(Stored data)
(* ===== verification/PubsubWitness.v ===== *)
(** * Concrete gossip nodes

    The toy coding library, authenticator and hosts put together: each
    theorem of the gossip layer at an input where its hypotheses hold. *)

From S2P Require Export PubsubRelay RlncToy.

(** The stock newtypes, as what they wrap. *)
Definition toy_stock : StockAuth := {|
  KeyedHashCommitment := arr 32; khc_from a := a; khc_as_bytes a := a;
  KeyedHashTag := arr 32; kht_from a := a; kht_as_bytes a := a;
  LhsCommitment := arr 32; lhc_from a := a; lhc_as_bytes a := a;
  ZVec := list i64; zvec_new l := l; zvec_entries l := l;
  LhsSignature := list i64; signature_new l := l; signature_sigma l := l
|}.

Lemma toy_stock_laws : StockAuthLaws (H:=toy_stock).
Proof. by split. Qed.

Section toy.
#[local] Existing Instance direct_io.
#[local] Existing Instance direct_io_laws.
#[local] Existing Instance toy_crypto.
#[local] Existing Instance toy_crypto_laws.
#[local] Existing Instance toy_rlnc.
#[local] Existing Instance toy_rlnc_laws.
#[local] Existing Instance toy_auth.
#[local] Existing Instance toy_auth_laws.

Definition toy_wire : WireAuthenticator (arr 32) (arr 32) := keyed_hash_wire (SA:=toy_stock).
#[local] Existing Instance toy_wire.
Definition toy_wire_laws : WireAuthLaws toy_wire :=
  keyed_hash_wire_laws (SA:=toy_stock) (H:=toy_stock_laws).
#[local] Existing Instance toy_wire_laws.

Definition toy_topic : Topic := MkTopic "chat" eq_refl.
Definition toy_key : arr 32 := arr_repeat 32 x07.

(** Two pieces of one byte. *)
Definition toy_data : ToyData := MkToyData 1 [[x0a]; [x0b]] eq_refl.
Definition toy_commitment : arr 32 := toy_auth_commit toy_key toy_data.
Definition toy_tagged (p : ToyPiece) : WirePiece (arr 32) (arr 32) :=
  (toy_commitment, p, toy_auth_tag toy_key toy_commitment p).

Definition toy_k : u32 := uint_wrap 2.
Definition toy_b : u32 := uint_wrap 1.
Definition toy_body (p : ToyPiece) : list byte := pubsub_bytes toy_topic toy_k toy_b (toy_tagged p).
Definition toy_rng_ok : RngFactory string := fun _ n => Ok (replicate n x01).

Definition toy_pubsub (h : Host) : PubsubMux := pm_new h toy_key.

(** The event of a run that returned one. *)
Definition run_event {B Ev} (o : outcome Error (B * Ev) * World) : option Ev :=
  match o with (Returned (Ok (_, ev)), _) => Some ev | _ => None end.

Lemma run_event_Some {B Ev} (o : outcome Error (B * Ev) * World) ev :
  run_event o = Some ev -> exists b w, o = (Returned (Ok (b, ev)), w).
Proof. destruct o as [[[[b e]|er]|] w]; try done. intros [= ->]. by exists b, w. Qed.

Definition toy_at : UdpAddr := loopback 4001.
Definition toy_frame (p : ToyPiece) : list byte := prefix_kind KIND_PUBSUB (toy_body p).
Definition piece0 : ToyPiece := toy_systematic toy_data 0.

(** A relay for the toy generation on a host without peers. *)
Definition toy_relay_node (h : Host) : PubsubMux :=
  pm_register_relay (toy_pubsub h) toy_topic 2 1 toy_commitment.

Lemma toy_relays h :
  h = toy_host 4002 x03 x04 \/ h = toy_B ->
  exists m w, io_run (pm_process_plaintext (toy_relay_node h) toy_at (toy_frame piece0) toy_rng_ok)
    (quiet_world []) = (Returned (Ok (m, PubsubRelayed toy_at toy_topic 0)), w).
Proof. intros [-> | ->]; apply run_event_Some; vm_compute; reflexivity. Qed.

(** What [toy_client1] sends is what its server relays to the other client. *)
Definition toy_wire_datagram (h : Host) (b : UdpAddr) (p : list byte) : list byte :=
  match io_run (host_send h b p) (quiet_world []) with
  | (_, w) => default [] (snd <$> head (w_sent w))
  end.

Definition toy_inbox (h : Host) (a b : UdpAddr) (p : list byte) : World :=
  quiet_world [(socket_of_udp a, toy_wire_datagram h b p)].

Lemma toy_server_relays :
  exists m w, io_run (pm_recv_one (toy_relay_node toy_server) toy_key toy_rng_ok)
    (toy_inbox toy_client1 toy_at (loopback 4003) (toy_frame piece0)) =
    (Returned (Ok (m, PubsubRelayed toy_at toy_topic 1)), w).
Proof. apply run_event_Some. vm_compute. reflexivity. Qed.

Lemma pubsub_codec_exact_witness :
  pubsub_encode toy_topic (N.to_nat (uval toy_k)) (N.to_nat (uval toy_b)) (toy_tagged piece0) = Ok (toy_body piece0) /\
  wire_ok toy_k (toy_tagged piece0) /\ is_ok (pubsub_encode toy_topic 7 9 (toy_tagged piece0)) = true.
Proof.
  pose proof (pubsub_codec_exact (toy_body piece0)
    (MkPubsubFrame toy_topic toy_k toy_b (tp_vector piece0 ++ tp_data piece0)) (toy_tagged piece0)
    toy_topic 7 9) as [[H1 _] [_ H2]].
  destruct H1 as (He & Hw & _); [vm_compute; reflexivity|].
  cbn [pf_topic pf_piece_count pf_piece_byte_len] in He, Hw.
  split; [exact He|]. split; [exact Hw|]. apply H2. split; reflexivity.
Defined.

Lemma pubsub_invariant_witness :
  exists m, pm_run (toy_pubsub (toy_host 4002 x03 x04))
      [LRelay toy_topic; LEvent (PubsubRelayed toy_at toy_topic 0)] m /\
    host_ok (pm_host m) /\ pubsub_ok (pm_state m).
Proof.
  destruct (toy_relays (toy_host 4002 x03 x04)) as (m & w & Hr); [by left|]. exists m.
  assert (Hrun : pm_run (toy_pubsub (toy_host 4002 x03 x04))
    [LRelay toy_topic; LEvent (PubsubRelayed toy_at toy_topic 0)] m).
  { apply (pm_run_snoc _ [LRelay toy_topic] (toy_relay_node (toy_host 4002 x03 x04))).
    - apply (pm_run_snoc _ [] (toy_pubsub (toy_host 4002 x03 x04))); [constructor|apply pms_relay].
    - by eapply pms_process. }
  destruct (pubsub_invariant (A:=toy_auth) (toy_host 4002 x03 x04) toy_key _ m
    (toy_host_ok 4002 x03 x04) Hrun) as (H1 & _ & H2 & _).
  split_and!; [exact Hrun|exact H1|exact H2].
Defined.

Lemma pubsub_recv_refines_witness :
  exists (m : PubsubMux) w',
    io_run (pm_recv_one (toy_relay_node toy_server) toy_key toy_rng_ok)
      (toy_inbox toy_client1 toy_at (loopback 4003) (toy_frame piece0)) =
      (Returned (Ok (m, PubsubRelayed toy_at toy_topic 1)), w') /\
    gossip_step (pm_state (toy_relay_node toy_server)) (PubsubRelayed toy_at toy_topic 1) (pm_state m) /\
    exists d, w_sent w' = [(socket_of_udp (loopback 4002), d)].
Proof.
  destruct toy_server_relays as (m & w & Hr). exists m, w. split; [exact Hr|].
  destruct (pubsub_recv_refines _ _ _ _ _ _ _ Hr) as (H1 & _ & H2). split; [exact H1|].
  destruct (H2 toy_at toy_topic 1 eq_refl) as (ds & Hl & _ & Hs).
  assert (Hf : filter (fun a => a <> toy_at) (established_addrs (pm_host (toy_relay_node toy_server)))
    = [loopback 4002]) by (vm_compute; reflexivity).
  rewrite Hf in Hs. destruct ds as [|d [|? ?]]; [discriminate Hl| |discriminate Hl].
  exists d. exact Hs.
Defined.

Task description:
Your task for the entries above: copy exactly the span starting with the line with "LhsSignature := list" and going on through the line with "h = toy_host 4002 x03 x04 \/ h = toy_B ->", both lines included, and nothing else.

Answer section:
  LhsSignature := list i64; signature_new l := l; signature_sigma l := l
|}.

Lemma toy_stock_laws : StockAuthLaws (H:=toy_stock).
Proof. by split. Qed.

Section toy.
#[local] Existing Instance direct_io.
#[local] Existing Instance direct_io_laws.
#[local] Existing Instance toy_crypto.
#[local] Existing Instance toy_crypto_laws.
#[local] Existing Instance toy_rlnc.
#[local] Existing Instance toy_rlnc_laws.
#[local] Existing Instance toy_auth.
#[local] Existing Instance toy_auth_laws.

Definition toy_wire : WireAuthenticator (arr 32) (arr 32) := keyed_hash_wire (SA:=toy_stock).
#[local] Existing Instance toy_wire.
Definition toy_wire_laws : WireAuthLaws toy_wire :=
  keyed_hash_wire_laws (SA:=toy_stock) (H:=toy_stock_laws).
#[local] Existing Instance toy_wire_laws.

Definition toy_topic : Topic := MkTopic "chat" eq_refl.
Definition toy_key : arr 32 := arr_repeat 32 x07.

(** Two pieces of one byte. *)
Definition toy_data : ToyData := MkToyData 1 [[x0a]; [x0b]] eq_refl.
Definition toy_commitment : arr 32 := toy_auth_commit toy_key toy_data.
Definition toy_tagged (p : ToyPiece) : WirePiece (arr 32) (arr 32) :=
  (toy_commitment, p, toy_auth_tag toy_key toy_commitment p).

Definition toy_k : u32 := uint_wrap 2.
Definition toy_b : u32 := uint_wrap 1.
Definition toy_body (p : ToyPiece) : list byte := pubsub_bytes toy_topic toy_k toy_b (toy_tagged p).
Definition toy_rng_ok : RngFactory string := fun _ n => Ok (replicate n x01).

Definition toy_pubsub (h : Host) : PubsubMux := pm_new h toy_key.

(** The event of a run that returned one. *)
Definition run_event {B Ev} (o : outcome Error (B * Ev) * World) : option Ev :=
  match o with (Returned (Ok (_, ev)), _) => Some ev | _ => None end.

Lemma run_event_Some {B Ev} (o : outcome Error (B * Ev) * World) ev :
  run_event o = Some ev -> exists b w, o = (Returned (Ok (b, ev)), w).
Proof. destruct o as [[[[b e]|er]|] w]; try done. intros [= ->]. by exists b, w. Qed.

Definition toy_at : UdpAddr := loopback 4001.
Definition toy_frame (p : ToyPiece) : list byte := prefix_kind KIND_PUBSUB (toy_body p).
Definition piece0 : ToyPiece := toy_systematic toy_data 0.

(** A relay for the toy generation on a host without peers. *)
Definition toy_relay_node (h : Host) : PubsubMux :=
  pm_register_relay (toy_pubsub h) toy_topic 2 1 toy_commitment.

Lemma toy_relays h :
  h = toy_host 4002 x03 x04 \/ h = toy_B ->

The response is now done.